*EXERCISE*
Word for word, set down every line of the entries below from the line with "let ops' := ops ++ run_ops name l in" to the line with "assert (run_ops name ((l1", including both, and no other line.

*MATERIAL SUPPLIED*
------------
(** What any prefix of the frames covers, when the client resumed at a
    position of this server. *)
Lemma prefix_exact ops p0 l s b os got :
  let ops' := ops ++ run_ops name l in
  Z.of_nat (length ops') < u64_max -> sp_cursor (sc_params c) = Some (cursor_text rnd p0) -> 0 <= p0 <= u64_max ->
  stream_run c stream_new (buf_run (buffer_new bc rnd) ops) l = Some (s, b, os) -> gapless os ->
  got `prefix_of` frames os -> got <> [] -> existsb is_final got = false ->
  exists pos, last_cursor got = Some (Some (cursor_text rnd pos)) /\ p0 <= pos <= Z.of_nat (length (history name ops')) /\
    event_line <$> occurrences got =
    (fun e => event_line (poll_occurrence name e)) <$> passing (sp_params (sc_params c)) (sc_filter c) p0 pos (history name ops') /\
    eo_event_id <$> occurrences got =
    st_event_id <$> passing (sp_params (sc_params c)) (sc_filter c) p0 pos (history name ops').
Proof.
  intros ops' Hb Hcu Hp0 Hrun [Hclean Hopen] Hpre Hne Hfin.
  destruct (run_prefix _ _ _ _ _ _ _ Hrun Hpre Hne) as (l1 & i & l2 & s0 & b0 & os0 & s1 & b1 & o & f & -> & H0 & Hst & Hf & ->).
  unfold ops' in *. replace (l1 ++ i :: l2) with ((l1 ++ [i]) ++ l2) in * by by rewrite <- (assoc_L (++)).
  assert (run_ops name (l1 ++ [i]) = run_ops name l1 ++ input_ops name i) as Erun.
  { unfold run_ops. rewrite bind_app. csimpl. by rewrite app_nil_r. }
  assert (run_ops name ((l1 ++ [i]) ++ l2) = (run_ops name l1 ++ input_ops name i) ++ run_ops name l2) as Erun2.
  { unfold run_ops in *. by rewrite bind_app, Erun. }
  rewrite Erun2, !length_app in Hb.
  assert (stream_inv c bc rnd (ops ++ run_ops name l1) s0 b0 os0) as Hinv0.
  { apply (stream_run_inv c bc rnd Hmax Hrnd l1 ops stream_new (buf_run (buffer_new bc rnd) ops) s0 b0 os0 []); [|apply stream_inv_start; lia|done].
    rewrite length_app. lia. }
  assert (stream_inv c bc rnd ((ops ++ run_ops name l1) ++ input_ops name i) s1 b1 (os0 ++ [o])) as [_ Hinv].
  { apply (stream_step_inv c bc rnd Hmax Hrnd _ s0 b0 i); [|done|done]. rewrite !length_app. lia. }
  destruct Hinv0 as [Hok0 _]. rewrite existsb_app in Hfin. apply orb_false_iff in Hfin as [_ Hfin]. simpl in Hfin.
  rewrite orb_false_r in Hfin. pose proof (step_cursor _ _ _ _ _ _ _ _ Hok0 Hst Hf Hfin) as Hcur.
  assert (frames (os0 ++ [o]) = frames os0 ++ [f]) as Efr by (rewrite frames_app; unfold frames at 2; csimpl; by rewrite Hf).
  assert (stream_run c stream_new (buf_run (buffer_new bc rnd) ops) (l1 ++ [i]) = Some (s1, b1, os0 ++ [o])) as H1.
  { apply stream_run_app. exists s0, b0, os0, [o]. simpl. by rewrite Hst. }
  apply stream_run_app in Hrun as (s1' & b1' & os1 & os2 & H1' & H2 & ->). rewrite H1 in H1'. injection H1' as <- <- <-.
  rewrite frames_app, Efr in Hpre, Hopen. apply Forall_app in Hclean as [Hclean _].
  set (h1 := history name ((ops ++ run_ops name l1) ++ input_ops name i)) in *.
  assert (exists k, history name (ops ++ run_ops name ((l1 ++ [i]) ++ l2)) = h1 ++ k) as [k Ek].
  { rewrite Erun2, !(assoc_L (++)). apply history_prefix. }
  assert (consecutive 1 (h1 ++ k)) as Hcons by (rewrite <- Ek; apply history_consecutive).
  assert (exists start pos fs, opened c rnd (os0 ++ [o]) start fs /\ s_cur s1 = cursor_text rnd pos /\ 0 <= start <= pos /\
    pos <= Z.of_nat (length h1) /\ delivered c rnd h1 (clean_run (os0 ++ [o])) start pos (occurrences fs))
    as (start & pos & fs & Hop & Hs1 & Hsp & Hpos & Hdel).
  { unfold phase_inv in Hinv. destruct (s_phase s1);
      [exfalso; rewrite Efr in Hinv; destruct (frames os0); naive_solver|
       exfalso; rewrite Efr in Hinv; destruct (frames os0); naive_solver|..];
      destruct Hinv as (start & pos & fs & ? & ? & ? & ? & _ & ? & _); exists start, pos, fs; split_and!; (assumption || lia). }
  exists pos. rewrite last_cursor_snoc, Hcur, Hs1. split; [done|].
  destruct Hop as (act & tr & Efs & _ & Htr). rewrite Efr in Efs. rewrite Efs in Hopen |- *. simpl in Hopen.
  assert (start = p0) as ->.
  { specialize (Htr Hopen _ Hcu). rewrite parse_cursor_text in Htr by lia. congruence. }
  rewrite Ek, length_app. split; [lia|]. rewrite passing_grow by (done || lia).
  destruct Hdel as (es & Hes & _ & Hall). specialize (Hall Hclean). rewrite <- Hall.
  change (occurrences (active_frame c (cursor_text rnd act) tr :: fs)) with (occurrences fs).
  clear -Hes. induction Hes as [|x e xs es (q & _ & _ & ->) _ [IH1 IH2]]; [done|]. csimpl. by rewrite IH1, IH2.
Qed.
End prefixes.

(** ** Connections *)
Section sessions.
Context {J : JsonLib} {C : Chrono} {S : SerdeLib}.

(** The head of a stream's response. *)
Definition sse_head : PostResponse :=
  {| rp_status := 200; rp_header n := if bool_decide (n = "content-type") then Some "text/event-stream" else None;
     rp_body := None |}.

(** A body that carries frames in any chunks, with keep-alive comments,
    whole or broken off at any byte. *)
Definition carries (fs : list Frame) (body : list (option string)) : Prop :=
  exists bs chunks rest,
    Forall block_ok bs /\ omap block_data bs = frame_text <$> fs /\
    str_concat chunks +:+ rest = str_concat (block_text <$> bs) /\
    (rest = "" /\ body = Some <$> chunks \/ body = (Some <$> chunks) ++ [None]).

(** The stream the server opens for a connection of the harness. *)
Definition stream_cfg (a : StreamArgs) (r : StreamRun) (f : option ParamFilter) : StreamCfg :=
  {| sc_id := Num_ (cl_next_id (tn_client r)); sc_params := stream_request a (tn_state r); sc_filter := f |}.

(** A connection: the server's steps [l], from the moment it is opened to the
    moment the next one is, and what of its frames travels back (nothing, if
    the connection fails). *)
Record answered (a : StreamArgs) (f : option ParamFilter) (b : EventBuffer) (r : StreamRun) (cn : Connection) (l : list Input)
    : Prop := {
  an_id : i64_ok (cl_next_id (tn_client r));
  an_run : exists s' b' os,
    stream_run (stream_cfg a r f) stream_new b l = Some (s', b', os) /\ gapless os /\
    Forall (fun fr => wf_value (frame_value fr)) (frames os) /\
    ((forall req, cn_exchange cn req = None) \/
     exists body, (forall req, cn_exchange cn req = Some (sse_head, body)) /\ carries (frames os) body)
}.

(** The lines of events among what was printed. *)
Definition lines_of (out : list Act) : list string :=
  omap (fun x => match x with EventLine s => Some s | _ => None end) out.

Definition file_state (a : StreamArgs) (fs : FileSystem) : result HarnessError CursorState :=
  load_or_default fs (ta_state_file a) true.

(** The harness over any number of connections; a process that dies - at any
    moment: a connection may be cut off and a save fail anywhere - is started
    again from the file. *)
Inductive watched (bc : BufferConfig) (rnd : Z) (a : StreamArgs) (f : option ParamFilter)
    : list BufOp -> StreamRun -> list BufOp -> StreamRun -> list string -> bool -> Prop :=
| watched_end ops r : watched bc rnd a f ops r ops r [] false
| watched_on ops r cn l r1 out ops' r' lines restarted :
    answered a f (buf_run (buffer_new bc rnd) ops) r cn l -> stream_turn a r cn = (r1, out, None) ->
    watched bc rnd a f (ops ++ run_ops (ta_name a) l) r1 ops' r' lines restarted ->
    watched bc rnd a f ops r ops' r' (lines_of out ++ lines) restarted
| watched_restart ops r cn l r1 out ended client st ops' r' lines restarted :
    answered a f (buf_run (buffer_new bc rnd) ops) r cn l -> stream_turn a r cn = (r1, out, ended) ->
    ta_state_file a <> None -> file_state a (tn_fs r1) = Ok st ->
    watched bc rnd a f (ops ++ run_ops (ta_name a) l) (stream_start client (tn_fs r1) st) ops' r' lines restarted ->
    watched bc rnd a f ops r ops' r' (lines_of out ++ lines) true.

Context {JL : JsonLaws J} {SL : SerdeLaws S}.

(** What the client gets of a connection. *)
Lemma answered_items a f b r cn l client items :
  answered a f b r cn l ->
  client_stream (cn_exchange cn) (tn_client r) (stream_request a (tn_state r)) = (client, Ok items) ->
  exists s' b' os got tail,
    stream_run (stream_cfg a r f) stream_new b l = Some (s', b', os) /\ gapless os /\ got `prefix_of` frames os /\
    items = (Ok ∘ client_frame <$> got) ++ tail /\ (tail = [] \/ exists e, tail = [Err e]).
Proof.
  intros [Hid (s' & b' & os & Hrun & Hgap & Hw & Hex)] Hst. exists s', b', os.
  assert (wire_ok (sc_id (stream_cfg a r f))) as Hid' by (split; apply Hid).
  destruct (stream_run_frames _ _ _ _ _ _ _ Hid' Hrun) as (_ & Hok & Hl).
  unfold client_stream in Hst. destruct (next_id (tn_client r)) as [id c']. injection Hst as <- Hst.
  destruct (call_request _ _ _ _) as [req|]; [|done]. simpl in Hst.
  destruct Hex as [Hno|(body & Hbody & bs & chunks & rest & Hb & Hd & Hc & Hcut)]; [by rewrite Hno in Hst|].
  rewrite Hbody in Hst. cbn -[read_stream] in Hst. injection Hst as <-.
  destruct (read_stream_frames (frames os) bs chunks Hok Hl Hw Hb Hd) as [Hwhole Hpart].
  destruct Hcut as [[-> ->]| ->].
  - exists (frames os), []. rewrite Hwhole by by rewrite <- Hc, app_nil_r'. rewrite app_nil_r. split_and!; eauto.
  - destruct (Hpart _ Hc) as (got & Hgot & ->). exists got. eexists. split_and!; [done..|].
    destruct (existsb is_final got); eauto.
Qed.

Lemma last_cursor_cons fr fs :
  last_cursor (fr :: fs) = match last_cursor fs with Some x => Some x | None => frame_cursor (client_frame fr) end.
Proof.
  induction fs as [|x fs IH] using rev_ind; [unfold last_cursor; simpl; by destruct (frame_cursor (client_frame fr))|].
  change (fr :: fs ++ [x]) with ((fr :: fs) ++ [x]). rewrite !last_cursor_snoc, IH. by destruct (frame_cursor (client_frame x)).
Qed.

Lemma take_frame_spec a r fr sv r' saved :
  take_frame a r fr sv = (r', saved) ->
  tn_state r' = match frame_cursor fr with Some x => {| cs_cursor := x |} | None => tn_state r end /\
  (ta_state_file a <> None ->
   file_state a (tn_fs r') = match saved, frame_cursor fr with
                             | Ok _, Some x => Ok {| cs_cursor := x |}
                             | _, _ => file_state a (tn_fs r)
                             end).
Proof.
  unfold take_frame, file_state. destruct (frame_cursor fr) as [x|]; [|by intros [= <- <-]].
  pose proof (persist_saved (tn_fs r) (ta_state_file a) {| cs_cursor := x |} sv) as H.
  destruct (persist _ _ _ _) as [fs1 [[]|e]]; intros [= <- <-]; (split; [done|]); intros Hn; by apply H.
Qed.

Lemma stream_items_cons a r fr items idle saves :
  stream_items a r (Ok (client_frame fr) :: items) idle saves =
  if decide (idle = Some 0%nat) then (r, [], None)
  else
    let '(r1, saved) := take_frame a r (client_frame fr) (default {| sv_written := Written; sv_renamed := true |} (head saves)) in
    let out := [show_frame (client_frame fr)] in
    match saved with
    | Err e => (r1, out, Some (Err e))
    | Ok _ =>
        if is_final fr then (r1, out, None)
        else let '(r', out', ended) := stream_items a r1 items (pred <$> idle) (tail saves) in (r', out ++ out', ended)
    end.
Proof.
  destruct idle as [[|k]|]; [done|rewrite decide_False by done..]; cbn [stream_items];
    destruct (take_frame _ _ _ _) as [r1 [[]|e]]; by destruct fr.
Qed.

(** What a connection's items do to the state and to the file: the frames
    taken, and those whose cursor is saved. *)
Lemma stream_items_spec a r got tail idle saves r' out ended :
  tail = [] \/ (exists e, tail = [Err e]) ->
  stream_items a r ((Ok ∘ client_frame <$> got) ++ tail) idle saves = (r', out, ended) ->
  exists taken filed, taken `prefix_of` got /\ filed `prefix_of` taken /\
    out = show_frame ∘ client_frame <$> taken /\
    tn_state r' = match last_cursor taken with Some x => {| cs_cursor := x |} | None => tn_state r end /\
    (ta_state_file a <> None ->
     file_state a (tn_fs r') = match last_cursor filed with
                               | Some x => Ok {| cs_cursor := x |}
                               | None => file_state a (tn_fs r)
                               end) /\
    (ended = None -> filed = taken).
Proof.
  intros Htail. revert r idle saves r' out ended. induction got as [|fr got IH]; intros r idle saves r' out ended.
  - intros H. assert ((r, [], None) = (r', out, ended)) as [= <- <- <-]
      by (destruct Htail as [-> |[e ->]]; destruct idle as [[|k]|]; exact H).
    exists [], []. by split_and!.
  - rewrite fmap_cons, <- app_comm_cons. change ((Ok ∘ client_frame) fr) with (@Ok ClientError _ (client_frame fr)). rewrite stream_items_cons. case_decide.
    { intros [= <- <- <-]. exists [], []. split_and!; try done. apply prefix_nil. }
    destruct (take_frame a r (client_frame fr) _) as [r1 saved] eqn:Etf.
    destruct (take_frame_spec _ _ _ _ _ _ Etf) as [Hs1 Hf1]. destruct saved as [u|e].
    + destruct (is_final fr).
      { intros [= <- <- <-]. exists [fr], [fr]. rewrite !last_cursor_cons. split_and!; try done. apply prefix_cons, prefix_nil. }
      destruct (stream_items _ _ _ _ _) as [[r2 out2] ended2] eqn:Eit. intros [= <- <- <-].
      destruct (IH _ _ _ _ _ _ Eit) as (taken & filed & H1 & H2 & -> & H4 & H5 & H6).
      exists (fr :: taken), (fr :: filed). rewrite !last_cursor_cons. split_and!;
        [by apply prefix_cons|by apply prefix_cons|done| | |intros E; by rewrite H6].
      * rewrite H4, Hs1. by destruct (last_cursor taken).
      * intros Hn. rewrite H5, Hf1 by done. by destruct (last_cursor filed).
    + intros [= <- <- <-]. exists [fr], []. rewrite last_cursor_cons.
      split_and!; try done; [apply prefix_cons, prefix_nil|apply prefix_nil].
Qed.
------------
*RESULT*
  let ops' := ops ++ run_ops name l in
  Z.of_nat (length ops') < u64_max -> sp_cursor (sc_params c) = Some (cursor_text rnd p0) -> 0 <= p0 <= u64_max ->
  stream_run c stream_new (buf_run (buffer_new bc rnd) ops) l = Some (s, b, os) -> gapless os ->
  got `prefix_of` frames os -> got <> [] -> existsb is_final got = false ->
  exists pos, last_cursor got = Some (Some (cursor_text rnd pos)) /\ p0 <= pos <= Z.of_nat (length (history name ops')) /\
    event_line <$> occurrences got =
    (fun e => event_line (poll_occurrence name e)) <$> passing (sp_params (sc_params c)) (sc_filter c) p0 pos (history name ops') /\
    eo_event_id <$> occurrences got =
    st_event_id <$> passing (sp_params (sc_params c)) (sc_filter c) p0 pos (history name ops').
Proof.
  intros ops' Hb Hcu Hp0 Hrun [Hclean Hopen] Hpre Hne Hfin.
  destruct (run_prefix _ _ _ _ _ _ _ Hrun Hpre Hne) as (l1 & i & l2 & s0 & b0 & os0 & s1 & b1 & o & f & -> & H0 & Hst & Hf & ->).
  unfold ops' in *. replace (l1 ++ i :: l2) with ((l1 ++ [i]) ++ l2) in * by by rewrite <- (assoc_L (++)).
  assert (run_ops name (l1 ++ [i]) = run_ops name l1 ++ input_ops name i) as Erun.
  { unfold run_ops. rewrite bind_app. csimpl. by rewrite app_nil_r. }
  assert (run_ops name ((l1 ++ [i]) ++ l2) = (run_ops name l1 ++ input_ops name i) ++ run_ops name l2) as Erun2.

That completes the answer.